╭─ RECORD EXTRACTS

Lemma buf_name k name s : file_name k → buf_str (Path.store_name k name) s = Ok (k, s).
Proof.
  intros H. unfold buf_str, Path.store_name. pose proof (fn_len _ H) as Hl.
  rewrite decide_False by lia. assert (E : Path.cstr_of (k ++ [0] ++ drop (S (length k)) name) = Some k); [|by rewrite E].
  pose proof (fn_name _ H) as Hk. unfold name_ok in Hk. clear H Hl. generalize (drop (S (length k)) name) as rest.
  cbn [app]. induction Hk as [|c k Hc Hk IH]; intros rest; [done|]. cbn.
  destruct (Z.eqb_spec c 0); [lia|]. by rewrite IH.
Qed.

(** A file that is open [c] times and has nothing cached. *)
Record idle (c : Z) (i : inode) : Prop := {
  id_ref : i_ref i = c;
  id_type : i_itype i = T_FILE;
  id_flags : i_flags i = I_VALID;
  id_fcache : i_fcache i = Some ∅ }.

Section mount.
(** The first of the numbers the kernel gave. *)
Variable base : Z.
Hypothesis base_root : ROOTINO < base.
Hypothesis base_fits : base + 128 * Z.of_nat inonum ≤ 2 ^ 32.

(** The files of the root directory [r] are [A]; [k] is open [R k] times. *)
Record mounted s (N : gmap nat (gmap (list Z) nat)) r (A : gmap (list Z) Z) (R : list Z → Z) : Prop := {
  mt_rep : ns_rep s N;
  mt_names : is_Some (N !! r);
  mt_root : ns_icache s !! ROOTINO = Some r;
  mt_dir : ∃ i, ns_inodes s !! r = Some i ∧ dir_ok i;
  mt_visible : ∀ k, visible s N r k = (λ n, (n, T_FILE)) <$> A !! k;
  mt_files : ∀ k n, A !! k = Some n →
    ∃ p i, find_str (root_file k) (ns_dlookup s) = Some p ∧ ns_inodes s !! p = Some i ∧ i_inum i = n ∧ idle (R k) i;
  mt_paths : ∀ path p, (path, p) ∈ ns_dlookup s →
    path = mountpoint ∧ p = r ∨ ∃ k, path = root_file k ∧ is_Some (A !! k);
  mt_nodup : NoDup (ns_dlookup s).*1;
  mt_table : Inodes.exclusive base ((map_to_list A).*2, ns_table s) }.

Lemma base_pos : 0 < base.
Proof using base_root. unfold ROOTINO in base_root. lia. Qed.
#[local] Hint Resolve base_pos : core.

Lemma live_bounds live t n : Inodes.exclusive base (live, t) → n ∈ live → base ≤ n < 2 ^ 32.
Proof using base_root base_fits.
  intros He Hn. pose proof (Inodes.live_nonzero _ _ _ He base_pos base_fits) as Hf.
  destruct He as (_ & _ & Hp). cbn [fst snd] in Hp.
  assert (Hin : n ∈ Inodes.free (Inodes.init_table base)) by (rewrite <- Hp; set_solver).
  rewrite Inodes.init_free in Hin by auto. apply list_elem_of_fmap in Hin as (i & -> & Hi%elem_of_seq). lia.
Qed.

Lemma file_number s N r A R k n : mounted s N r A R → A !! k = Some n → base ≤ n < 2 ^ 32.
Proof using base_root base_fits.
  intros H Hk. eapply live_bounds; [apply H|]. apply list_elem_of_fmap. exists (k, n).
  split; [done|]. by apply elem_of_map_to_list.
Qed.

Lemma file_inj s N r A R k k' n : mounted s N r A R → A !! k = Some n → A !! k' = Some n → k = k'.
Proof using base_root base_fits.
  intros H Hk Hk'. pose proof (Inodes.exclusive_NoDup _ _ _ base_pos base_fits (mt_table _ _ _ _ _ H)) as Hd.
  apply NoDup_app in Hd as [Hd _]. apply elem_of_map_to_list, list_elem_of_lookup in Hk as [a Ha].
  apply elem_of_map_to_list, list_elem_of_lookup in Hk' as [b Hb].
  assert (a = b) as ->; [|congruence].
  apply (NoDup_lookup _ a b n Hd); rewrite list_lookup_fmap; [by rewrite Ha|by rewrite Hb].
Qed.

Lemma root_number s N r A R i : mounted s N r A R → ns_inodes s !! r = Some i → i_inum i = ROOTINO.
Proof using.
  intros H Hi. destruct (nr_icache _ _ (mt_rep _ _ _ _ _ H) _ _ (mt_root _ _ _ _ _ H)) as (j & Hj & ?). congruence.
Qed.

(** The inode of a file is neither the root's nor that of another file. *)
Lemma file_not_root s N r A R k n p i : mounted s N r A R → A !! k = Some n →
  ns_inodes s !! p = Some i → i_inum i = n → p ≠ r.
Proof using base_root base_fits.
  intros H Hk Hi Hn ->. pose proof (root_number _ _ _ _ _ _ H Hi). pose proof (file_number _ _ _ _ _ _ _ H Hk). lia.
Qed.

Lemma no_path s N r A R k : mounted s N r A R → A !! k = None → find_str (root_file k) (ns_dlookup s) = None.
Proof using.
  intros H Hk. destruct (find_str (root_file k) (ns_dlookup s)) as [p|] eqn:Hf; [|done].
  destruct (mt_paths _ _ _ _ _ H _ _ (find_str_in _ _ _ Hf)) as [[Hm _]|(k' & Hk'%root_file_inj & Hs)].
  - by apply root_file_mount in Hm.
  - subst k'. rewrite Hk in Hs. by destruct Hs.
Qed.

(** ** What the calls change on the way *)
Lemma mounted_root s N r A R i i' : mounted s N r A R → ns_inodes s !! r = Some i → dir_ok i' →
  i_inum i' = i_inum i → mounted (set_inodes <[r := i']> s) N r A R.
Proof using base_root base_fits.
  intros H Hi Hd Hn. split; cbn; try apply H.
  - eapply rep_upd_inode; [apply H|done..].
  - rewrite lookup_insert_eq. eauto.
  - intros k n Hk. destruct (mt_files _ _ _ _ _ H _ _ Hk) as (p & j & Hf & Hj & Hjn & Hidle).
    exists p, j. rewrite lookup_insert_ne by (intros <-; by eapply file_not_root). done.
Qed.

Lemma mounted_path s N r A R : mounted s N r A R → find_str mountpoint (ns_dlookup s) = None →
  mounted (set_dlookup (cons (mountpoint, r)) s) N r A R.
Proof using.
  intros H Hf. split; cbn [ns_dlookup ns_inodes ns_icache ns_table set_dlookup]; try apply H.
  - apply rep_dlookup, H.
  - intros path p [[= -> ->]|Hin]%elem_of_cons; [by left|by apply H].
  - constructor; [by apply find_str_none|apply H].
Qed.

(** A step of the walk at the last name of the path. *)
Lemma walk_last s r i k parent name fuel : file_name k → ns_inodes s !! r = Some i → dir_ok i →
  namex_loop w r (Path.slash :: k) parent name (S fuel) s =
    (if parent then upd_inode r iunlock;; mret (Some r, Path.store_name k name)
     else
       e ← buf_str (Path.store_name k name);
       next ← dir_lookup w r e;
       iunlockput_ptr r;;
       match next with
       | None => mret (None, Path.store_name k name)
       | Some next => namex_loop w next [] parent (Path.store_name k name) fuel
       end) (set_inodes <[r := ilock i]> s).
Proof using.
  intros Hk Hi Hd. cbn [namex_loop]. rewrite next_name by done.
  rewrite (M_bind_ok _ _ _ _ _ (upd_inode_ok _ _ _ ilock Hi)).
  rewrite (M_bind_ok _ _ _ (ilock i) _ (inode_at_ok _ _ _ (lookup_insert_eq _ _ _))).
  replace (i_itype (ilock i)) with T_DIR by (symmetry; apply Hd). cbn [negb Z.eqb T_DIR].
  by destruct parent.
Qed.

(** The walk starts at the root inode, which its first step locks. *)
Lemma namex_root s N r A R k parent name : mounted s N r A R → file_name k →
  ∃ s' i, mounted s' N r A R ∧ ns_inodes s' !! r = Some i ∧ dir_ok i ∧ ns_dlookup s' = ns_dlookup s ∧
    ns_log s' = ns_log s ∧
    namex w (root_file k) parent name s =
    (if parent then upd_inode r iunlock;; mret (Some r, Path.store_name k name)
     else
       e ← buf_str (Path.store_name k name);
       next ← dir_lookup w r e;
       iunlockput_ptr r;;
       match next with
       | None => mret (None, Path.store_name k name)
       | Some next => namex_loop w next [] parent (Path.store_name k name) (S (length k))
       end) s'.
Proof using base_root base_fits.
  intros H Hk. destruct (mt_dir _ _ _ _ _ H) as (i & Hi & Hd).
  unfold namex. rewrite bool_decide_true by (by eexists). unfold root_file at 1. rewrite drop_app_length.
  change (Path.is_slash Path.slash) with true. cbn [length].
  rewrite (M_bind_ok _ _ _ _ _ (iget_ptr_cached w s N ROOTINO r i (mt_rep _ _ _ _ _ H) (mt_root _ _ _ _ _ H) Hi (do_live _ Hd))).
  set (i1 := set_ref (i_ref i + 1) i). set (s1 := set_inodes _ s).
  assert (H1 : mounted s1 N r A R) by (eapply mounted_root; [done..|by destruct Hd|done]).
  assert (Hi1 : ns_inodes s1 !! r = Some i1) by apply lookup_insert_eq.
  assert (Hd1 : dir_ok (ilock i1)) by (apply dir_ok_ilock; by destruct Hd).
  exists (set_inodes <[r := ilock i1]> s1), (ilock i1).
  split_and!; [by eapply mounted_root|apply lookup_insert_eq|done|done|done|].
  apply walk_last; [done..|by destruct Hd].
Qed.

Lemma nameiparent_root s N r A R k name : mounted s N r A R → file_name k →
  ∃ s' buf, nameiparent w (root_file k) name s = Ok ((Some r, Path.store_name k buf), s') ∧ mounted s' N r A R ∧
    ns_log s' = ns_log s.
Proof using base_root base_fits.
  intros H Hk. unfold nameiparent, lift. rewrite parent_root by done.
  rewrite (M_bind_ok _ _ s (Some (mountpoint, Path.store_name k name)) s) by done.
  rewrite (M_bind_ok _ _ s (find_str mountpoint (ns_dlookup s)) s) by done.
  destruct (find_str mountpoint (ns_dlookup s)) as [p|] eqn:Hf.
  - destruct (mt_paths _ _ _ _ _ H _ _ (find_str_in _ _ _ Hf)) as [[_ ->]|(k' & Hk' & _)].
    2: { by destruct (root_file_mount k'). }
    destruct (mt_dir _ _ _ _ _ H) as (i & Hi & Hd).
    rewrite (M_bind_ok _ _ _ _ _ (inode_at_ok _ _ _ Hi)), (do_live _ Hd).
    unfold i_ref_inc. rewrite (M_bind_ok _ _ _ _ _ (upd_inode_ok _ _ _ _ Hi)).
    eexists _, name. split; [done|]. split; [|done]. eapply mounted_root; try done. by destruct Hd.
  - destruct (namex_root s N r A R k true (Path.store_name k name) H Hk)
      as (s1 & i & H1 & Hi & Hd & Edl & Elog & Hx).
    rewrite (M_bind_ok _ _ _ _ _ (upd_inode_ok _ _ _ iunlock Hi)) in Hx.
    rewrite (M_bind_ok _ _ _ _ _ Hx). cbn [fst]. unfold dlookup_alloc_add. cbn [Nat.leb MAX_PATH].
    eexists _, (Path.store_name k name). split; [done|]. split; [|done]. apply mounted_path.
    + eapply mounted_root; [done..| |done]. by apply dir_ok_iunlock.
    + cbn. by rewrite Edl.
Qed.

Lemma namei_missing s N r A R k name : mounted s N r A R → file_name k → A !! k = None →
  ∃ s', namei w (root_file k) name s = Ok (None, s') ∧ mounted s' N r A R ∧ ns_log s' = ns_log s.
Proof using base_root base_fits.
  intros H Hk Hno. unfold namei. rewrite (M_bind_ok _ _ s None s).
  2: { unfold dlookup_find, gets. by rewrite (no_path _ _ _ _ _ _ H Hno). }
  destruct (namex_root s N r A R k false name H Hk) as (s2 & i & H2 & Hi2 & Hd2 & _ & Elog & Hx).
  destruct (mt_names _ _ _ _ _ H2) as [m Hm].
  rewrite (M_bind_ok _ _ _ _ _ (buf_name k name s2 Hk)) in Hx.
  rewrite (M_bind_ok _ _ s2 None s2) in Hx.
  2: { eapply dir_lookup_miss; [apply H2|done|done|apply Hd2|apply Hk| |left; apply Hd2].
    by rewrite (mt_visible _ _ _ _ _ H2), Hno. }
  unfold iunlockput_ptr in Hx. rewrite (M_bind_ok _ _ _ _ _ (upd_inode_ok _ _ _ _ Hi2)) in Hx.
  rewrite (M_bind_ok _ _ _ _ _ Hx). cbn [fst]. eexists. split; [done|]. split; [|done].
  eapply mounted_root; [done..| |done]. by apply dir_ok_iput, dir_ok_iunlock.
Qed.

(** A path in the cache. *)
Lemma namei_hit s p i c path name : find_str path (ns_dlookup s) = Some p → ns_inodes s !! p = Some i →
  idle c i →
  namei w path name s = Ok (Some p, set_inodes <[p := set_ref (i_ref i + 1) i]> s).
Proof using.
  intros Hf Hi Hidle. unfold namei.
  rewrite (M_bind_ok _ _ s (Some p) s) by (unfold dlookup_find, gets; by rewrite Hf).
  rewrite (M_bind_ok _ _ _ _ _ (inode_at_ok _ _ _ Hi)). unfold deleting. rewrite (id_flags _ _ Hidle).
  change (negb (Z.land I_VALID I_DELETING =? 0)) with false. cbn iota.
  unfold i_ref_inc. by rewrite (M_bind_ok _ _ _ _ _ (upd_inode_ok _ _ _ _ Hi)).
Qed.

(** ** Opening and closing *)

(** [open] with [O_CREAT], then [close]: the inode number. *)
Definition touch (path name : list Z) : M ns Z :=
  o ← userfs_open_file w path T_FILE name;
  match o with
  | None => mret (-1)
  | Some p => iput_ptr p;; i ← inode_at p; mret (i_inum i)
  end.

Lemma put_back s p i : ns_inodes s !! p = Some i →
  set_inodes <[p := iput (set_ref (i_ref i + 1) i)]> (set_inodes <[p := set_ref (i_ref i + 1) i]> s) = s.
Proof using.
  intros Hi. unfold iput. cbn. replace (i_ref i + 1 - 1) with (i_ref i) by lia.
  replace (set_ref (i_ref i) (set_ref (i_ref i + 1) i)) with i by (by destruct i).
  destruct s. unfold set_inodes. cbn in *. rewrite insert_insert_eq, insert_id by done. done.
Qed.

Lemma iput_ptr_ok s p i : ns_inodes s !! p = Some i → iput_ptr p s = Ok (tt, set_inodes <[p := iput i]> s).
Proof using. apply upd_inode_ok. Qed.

╰─

● **YOUR TASK**:
In the data above, which lines lie between the line with "exists (set_inodes <[r" and the line with "destruct (find_str mountpoint", inclusive? Print those lines exactly and nothing else.

● **TASK SOLUTION**:
  exists (set_inodes <[r := ilock i1]> s1), (ilock i1).
  split_and!; [by eapply mounted_root|apply lookup_insert_eq|done|done|done|].
  apply walk_last; [done..|by destruct Hd].
Qed.

Lemma nameiparent_root s N r A R k name : mounted s N r A R → file_name k →
  ∃ s' buf, nameiparent w (root_file k) name s = Ok ((Some r, Path.store_name k buf), s') ∧ mounted s' N r A R ∧
    ns_log s' = ns_log s.
Proof using base_root base_fits.
  intros H Hk. unfold nameiparent, lift. rewrite parent_root by done.
  rewrite (M_bind_ok _ _ s (Some (mountpoint, Path.store_name k name)) s) by done.
  rewrite (M_bind_ok _ _ s (find_str mountpoint (ns_dlookup s)) s) by done.
  destruct (find_str mountpoint (ns_dlookup s)) as [p|] eqn:Hf.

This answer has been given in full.